-------- Data records

(* ===== verification/Discovery.v ===== *)
(** * Projects and workspaces on disk

    [project/io.rs], [workspace/discovery/] and the files of [workspace/types.rs]:
    the manifest above a directory, the workspace above a directory, its
    configuration from four files, its members, and the overrides a manifest
    declares ([operations/install/overrides.rs]).

    What serde makes of the text of a file, and the [glob] crate, are interfaces. *)
From S2P Require Import Prelude.
From S2P Require Import BTree.
From S2P Require Import Text.
From S2P Require Import Errors.
From S2P Require Import Types.
From S2P Require Import Paths.
From S2P Require Import Crates.
From S2P Require Import Roots.

(** [serde_json::from_str] and [serde_yaml::from_str] at the types of the files *)
Class ConfigFiles := {
  parse_manifest : string -> result string Manifest;
  (** [PartialManifest]: the field [workspaces] of a manifest *)
  parse_workspaces : string -> result string (option WorkspacesField);
  parse_workspace_config : string -> result string WorkspaceConfigFile;
  parse_catalog_config : string -> result string CatalogConfig;
  (** [YarnRcCatalogConfig], whose fields are those of [CatalogConfig] *)
  parse_yarnrc : string -> result string CatalogConfig;
  (** [OverridesConfig]: the field [overrides] *)
  parse_overrides_config : string -> result string (gmap string string);
}.

(** [glob::glob(pattern)]: the entries in the order of the walk, or the error of
    a malformed pattern; [Pattern::new]'s error. *)
Class GlobEntries := {
  glob_entries : string -> result string (list (result string string));
  glob_new_error : string -> string;
}.

(** ** [project/io.rs] *)
Section discovery.
Context `{ConfigFiles} `{GlobCrate} `{GlobEntries} (tree : FileTree).

Definition from_manifest_path (path : string) : Result Project :=
  data ← map_err (ReadFile path) (read_to_string tree path);
  manifest ← map_err (ParseJson path) (parse_manifest data);
  root ← ok_or (ManifestInvalid path "manifest has no parent directory") (parent path);
  Ok {| p_root := root; p_manifest_path := path; p_manifest := manifest |}.

Fixpoint discover_in (start : string) (dirs : list string) : Result Project :=
  match dirs with
  | [] => Err (ManifestMissing start)
  | dir :: dirs =>
      let candidate := path_push dir "package.json" in
      if is_file tree candidate then from_manifest_path candidate else discover_in start dirs
  end.
Definition discover (start : string) : Result Project := discover_in start (ancestors start).

(** ** Files of a workspace's root ([workspace/types.rs], [discovery/config.rs],
    [discovery/package_json.rs]) *)
Definition load_yaml {A} (parse : string -> result string A) (path : string) : Result (option A) :=
  if negb (is_file tree path) then Ok None else
  data ← map_err (ReadFile path) (read_to_string tree path);
  config ← map_err (WorkspaceConfig path) (parse data);
  Ok (Some config).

----------------

Task directions:
Retype all of the records so that every line matches the original exactly.

Answer to the exercise:
(* ===== verification/Discovery.v ===== *)
(** * Projects and workspaces on disk

    [project/io.rs], [workspace/discovery/] and the files of [workspace/types.rs]:
    the manifest above a directory, the workspace above a directory, its
    configuration from four files, its members, and the overrides a manifest
    declares ([operations/install/overrides.rs]).

    What serde makes of the text of a file, and the [glob] crate, are interfaces. *)
From S2P Require Import Prelude.
From S2P Require Import BTree.
From S2P Require Import Text.
From S2P Require Import Errors.
From S2P Require Import Types.
From S2P Require Import Paths.
From S2P Require Import Crates.
From S2P Require Import Roots.

(** [serde_json::from_str] and [serde_yaml::from_str] at the types of the files *)
Class ConfigFiles := {
  parse_manifest : string -> result string Manifest;
  (** [PartialManifest]: the field [workspaces] of a manifest *)
  parse_workspaces : string -> result string (option WorkspacesField);
  parse_workspace_config : string -> result string WorkspaceConfigFile;
  parse_catalog_config : string -> result string CatalogConfig;
  (** [YarnRcCatalogConfig], whose fields are those of [CatalogConfig] *)
  parse_yarnrc : string -> result string CatalogConfig;
  (** [OverridesConfig]: the field [overrides] *)
  parse_overrides_config : string -> result string (gmap string string);
}.

(** [glob::glob(pattern)]: the entries in the order of the walk, or the error of
    a malformed pattern; [Pattern::new]'s error. *)
Class GlobEntries := {
  glob_entries : string -> result string (list (result string string));
  glob_new_error : string -> string;
}.

(** ** [project/io.rs] *)
Section discovery.
Context `{ConfigFiles} `{GlobCrate} `{GlobEntries} (tree : FileTree).

Definition from_manifest_path (path : string) : Result Project :=
  data ← map_err (ReadFile path) (read_to_string tree path);
  manifest ← map_err (ParseJson path) (parse_manifest data);
  root ← ok_or (ManifestInvalid path "manifest has no parent directory") (parent path);
  Ok {| p_root := root; p_manifest_path := path; p_manifest := manifest |}.

Fixpoint discover_in (start : string) (dirs : list string) : Result Project :=
  match dirs with
  | [] => Err (ManifestMissing start)
  | dir :: dirs =>
      let candidate := path_push dir "package.json" in
      if is_file tree candidate then from_manifest_path candidate else discover_in start dirs
  end.
Definition discover (start : string) : Result Project := discover_in start (ancestors start).

(** ** Files of a workspace's root ([workspace/types.rs], [discovery/config.rs],
    [discovery/package_json.rs]) *)
Definition load_yaml {A} (parse : string -> result string A) (path : string) : Result (option A) :=
  if negb (is_file tree path) then Ok None else
  data ← map_err (ReadFile path) (read_to_string tree path);
  config ← map_err (WorkspaceConfig path) (parse data);
  Ok (Some config).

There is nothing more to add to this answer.